Data extract >>
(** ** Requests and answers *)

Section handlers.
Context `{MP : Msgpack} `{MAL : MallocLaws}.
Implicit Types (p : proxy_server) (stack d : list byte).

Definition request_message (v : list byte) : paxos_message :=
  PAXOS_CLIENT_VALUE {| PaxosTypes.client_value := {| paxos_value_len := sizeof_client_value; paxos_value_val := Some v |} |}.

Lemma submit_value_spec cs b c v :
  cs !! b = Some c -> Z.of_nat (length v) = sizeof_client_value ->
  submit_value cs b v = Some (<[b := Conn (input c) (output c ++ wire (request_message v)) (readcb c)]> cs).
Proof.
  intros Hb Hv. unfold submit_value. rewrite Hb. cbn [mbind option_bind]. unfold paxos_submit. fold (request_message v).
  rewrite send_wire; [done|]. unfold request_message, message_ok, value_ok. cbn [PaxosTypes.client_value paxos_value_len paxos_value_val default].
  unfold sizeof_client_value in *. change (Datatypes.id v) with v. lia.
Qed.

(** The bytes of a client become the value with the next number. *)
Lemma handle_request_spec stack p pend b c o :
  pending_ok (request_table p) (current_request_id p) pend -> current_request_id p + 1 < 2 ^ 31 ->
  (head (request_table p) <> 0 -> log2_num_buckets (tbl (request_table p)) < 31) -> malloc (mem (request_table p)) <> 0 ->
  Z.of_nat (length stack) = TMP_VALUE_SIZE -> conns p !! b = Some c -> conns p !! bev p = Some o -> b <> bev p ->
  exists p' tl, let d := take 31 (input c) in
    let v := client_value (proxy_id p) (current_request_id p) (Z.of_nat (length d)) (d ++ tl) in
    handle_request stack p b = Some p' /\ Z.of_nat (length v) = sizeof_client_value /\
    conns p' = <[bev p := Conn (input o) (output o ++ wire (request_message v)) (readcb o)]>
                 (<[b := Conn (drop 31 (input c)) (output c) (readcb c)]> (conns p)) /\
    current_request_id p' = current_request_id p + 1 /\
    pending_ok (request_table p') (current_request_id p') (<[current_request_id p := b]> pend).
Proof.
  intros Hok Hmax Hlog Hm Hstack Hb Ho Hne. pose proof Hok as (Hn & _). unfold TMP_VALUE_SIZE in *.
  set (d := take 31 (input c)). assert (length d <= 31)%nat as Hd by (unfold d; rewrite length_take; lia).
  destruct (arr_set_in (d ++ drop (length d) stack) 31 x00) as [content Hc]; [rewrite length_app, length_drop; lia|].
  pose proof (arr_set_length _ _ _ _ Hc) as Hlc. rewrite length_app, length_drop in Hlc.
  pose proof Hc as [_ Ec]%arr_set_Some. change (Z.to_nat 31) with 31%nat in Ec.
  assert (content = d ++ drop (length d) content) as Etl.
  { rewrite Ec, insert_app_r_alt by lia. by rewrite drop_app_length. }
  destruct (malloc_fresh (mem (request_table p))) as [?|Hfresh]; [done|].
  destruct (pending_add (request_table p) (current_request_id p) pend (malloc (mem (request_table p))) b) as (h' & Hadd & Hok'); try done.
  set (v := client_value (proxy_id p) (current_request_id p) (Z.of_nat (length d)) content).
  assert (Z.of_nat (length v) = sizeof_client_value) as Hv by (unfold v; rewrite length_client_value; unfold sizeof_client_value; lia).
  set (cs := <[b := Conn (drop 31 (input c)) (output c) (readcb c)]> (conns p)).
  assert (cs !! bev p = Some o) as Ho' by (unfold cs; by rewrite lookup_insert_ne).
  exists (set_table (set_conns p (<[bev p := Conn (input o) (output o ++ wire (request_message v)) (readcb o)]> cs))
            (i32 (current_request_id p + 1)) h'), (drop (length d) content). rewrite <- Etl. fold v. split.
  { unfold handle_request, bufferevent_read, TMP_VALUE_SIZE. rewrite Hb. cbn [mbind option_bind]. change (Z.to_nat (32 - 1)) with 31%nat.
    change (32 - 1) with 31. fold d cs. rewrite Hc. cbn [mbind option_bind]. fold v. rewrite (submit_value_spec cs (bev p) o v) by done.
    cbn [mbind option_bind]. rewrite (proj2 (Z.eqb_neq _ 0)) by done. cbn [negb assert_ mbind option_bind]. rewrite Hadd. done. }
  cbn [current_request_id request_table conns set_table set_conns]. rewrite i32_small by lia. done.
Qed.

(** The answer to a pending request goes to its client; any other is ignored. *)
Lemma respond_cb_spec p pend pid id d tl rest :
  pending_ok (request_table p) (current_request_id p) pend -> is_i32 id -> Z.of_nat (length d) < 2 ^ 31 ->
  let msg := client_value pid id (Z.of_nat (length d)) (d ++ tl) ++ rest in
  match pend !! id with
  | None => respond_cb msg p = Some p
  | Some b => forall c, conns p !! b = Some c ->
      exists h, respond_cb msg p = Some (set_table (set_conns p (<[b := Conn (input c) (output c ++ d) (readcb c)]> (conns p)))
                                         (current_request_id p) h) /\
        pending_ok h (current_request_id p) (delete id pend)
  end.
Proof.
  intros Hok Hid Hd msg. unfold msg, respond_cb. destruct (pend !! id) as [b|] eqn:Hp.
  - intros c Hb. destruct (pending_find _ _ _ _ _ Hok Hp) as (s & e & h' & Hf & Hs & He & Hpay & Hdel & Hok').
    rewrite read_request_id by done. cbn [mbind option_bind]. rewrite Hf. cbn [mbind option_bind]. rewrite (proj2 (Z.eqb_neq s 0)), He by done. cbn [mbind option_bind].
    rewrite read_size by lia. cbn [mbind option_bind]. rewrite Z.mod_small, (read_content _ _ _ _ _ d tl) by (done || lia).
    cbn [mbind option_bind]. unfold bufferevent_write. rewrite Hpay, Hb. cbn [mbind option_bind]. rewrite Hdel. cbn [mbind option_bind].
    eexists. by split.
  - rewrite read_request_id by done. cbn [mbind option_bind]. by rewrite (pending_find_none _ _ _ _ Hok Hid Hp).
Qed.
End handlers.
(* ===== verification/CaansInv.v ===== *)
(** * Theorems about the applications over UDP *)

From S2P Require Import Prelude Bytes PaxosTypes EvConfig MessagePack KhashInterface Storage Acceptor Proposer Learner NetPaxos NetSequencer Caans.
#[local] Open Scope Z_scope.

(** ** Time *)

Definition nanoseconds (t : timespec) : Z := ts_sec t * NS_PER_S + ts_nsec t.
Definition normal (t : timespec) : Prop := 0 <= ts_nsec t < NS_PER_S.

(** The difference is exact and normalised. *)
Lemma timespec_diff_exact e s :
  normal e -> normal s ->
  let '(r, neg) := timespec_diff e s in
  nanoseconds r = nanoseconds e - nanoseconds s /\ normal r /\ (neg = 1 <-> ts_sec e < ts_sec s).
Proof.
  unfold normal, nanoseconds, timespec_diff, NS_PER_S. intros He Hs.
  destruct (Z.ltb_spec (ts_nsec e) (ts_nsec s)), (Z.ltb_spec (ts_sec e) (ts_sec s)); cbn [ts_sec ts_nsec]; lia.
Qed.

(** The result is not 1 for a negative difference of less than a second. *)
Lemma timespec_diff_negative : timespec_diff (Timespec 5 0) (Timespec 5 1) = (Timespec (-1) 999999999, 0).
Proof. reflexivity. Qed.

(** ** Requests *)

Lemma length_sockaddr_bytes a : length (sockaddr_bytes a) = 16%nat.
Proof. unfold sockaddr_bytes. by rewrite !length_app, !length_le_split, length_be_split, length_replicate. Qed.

What to work on >>
Looking at the entries above, find how many lines include the word "output" and write that number alone.

Final answer >>
6